RECENSIONE

di TONIA

Libraia | Content Editor

VITA ETERNA

di Dara Horn

VUOI LEGGERE IL LIBRO? CONTATTACI

Quante volte avete detto “Per sempre” a qualcuno? Quante altre vi siete fermati a riflettere davvero sul senso della vostra affermazione? Per sempre. Oltre il tempo, oltre lo spazio, oltre i giorni che scorrono inesorabili, oltre la stessa vita?

I due protagonisti di “Vita eterna”, pubblicato dalla casa editrice Atlantide a febbraio, lo sanno bene. Rachel ed Elazar vivono a Gerusalemme negli anni che precedono la distruzione del Tempio del 70 d.C. Figlia di uno scriba lei, figlio del Sommo sacerdote lui. La loro vita è una continua obbedienza, uno stare al mondo per “fare la volontà” di… in un tempo in cui la fede si mescola con la ritualità, con i sacrifici e i voti.

Giovani, innamorati, ostacolati e messi davanti a una scelta: la vita del figlio in cambio della loro vita eterna, una vita senza morte. Una benedizione che negli anni suonerà sempre più come una maledizione. Dara Horn fa viaggiare i due giovani nei secoli ed è in grado di costruire una storia antica che vive nel nuovo. L’abilità con la quale fa rimbalzare nel tempo ogni capitolo e noi che li leggiamo senza crearci il voltastomaco è sorprendente. Un attimo prima siamo a Gerusalemme e un attimo dopo siamo duemila anni avanti, nel presente, dove Rachel ed Elazar, centinaia e centinaia di figli dopo, continuano a vivere e a scontrarsi, incastrati perpetui cicli esistenziali.

Ci leghiamo subito ai personaggi e le loro vite eterne diventano improvvisamente le nostre. Rachel è una donna forte e determinata, in grado di far comprendere a un figlio che non è ancora genitore cosa significhi essere madre e in grado di ricordare a una madre cosa sarebbe disposta a fare per suo figlio. Elazar è uno di quei personaggi maschili che si fa fatica a dimenticare. Si ama di lui ogni cosa, ogni ostinazione, ogni istante passato a rincorrere nel tempo e nello spazio l’unica donna che sarà mai in grado di amare davvero.

Le pagine raccontano l’essere genitori ma soprattutto l’impossibilità di potersi dire davvero ferrati in questo “mestiere”, anche dopo secoli, anche quando lo si è stati mille volte. Poi ancora: il rapporto dell’uomo con la fede, con i riti, con le preghiere rivolte a Dio, il sacrificio in nome dell’Amore e di un Amore che cavalca impetuoso il tempo e lo spazio senza scalfirsi.
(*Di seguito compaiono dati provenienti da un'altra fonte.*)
(* ===== verification/ReplayFfi.v ===== *)
(** * The C interface of recording and replay ([zluda/src/impl/replay_ffi.rs])

    Functions over the process: its environment variables, the recording session,
    the counter of virtual addresses, files, and the replay engines by handle.  A
    handle is the address of an engine, zero for null; a handle that is not null
    and not that of an engine is undefined behaviour ([DanglingHandle]), and a
    panic aborts the process.  C strings and output pointers are as in
    [CheckpointRestore]; the clock and the address of a new engine are
    arguments. *)
From stdpp Require Import base numbers list strings gmap.
From Stdlib Require Import ZArith Lia.
From S2P Require Import Prelude HostIO Delta Aof RustStr Runtime Replay ReplayEngine CubinParser.

Open Scope Z_scope.

(** ** C structures *)
Record CRecordingConfig : Type := mkCRecordingConfig {
  crc_dirty_tracking : Z;
  crc_dirty_method : Z;
  crc_capture_inputs : Z;
  crc_capture_outputs : Z;
  crc_max_memory_per_kernel : Z;
  crc_compression : Z;
}.

Definition crecording_default : CRecordingConfig := mkCRecordingConfig 1 1 1 1 0 0.

Definition set_flag (n : Z) : bool := negb (n =? 0).

Definition dirty_method_of_c (n : Z) : DirtyTrackingMethod :=
  if n =? 0 then FullDump else if n =? 1 then SoftwareShadow else if n =? 2 then Checksum else SoftwareShadow.

Definition compression_of_c (n : Z) : CompressionType := if n =? 1 then Zstd else if n =? 2 then Lz4 else CompressionNone.

(** [From<CRecordingConfig> for RecordingConfig] *)
Definition recording_config_of_c (c : CRecordingConfig) : RecordingConfig :=
  mkRecordingConfig (set_flag (crc_dirty_tracking c)) (dirty_method_of_c (crc_dirty_method c)) (set_flag (crc_capture_inputs c))
    (set_flag (crc_capture_outputs c)) (crc_max_memory_per_kernel c) (compression_of_c (crc_compression c))
    (rc_output_path recording_config_default).

Record CRecordingStats : Type := mkCRecordingStats {
  crs_kernels_recorded : Z;
  crs_allocations_tracked : Z;
  crs_recording_duration_ns : Z;
  crs_is_active : Z;
}.

Record CReplayConfig : Type := mkCReplayConfig {
  crp_step_mode : Z;
  crp_validate_outputs : Z;
  crp_fp_tolerance_bits : Z;
  crp_max_kernels : Z;
}.

Definition creplay_default : CReplayConfig := mkCReplayConfig 0 1 (cf_fp_tolerance replay_config_default) 0.

Record CValidationResult : Type := mkCValidationResult {
  cvr_kernel_sequence : Z;
  cvr_passed : Z;
  cvr_num_mismatches : Z;
  cvr_execution_time_recorded_ns : Z;
  cvr_execution_time_replayed_ns : Z;
}.

Record CTraceInfo : Type := mkCTraceInfo {
  cti_version : Z;
  cti_timestamp : Z;
  cti_source_backend : Z;
  cti_total_kernels : Z;
  cti_total_memory_ops : Z;
}.

Definition backend_of_c (n : Z) : Backend :=
  if n =? 0 then Nvidia else if n =? 1 then Amd else if n =? 2 then Intel else if n =? 3 then Tenstorrent else Virtual.

Definition backend_to_c (b : Backend) : Z :=
  match b with Nvidia => 0 | Amd => 1 | Intel => 2 | Tenstorrent => 3 | Virtual => 4 end.

Definition flag_to_c (b : bool) : Z := if b then 1 else 0.

(** ** The process *)
Record ffi_state : Type := mkFfiState {
  ff_env : environment;
  ff_recording : recording_global;
  ff_virtual_addr : Z;
  ff_world : world;
  ff_engines : gmap Z ReplayEngine;
}.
Arrivati alla fine siamo sommersi da un senso di gratitudine. Non perché ci rendiamo conto di essere invincibili e immortali, ma proprio per l’esatto contrario. Il nostro essere caduchi, la vita che ci scorre nelle vene, un’esistenza fatta di prime e di ultime volte uniche ed irripetibili, con le gioie ma soprattutto con i dolori, alla fine di questo libro, non ci è mai sembrata una benedizione più grande da ricevere.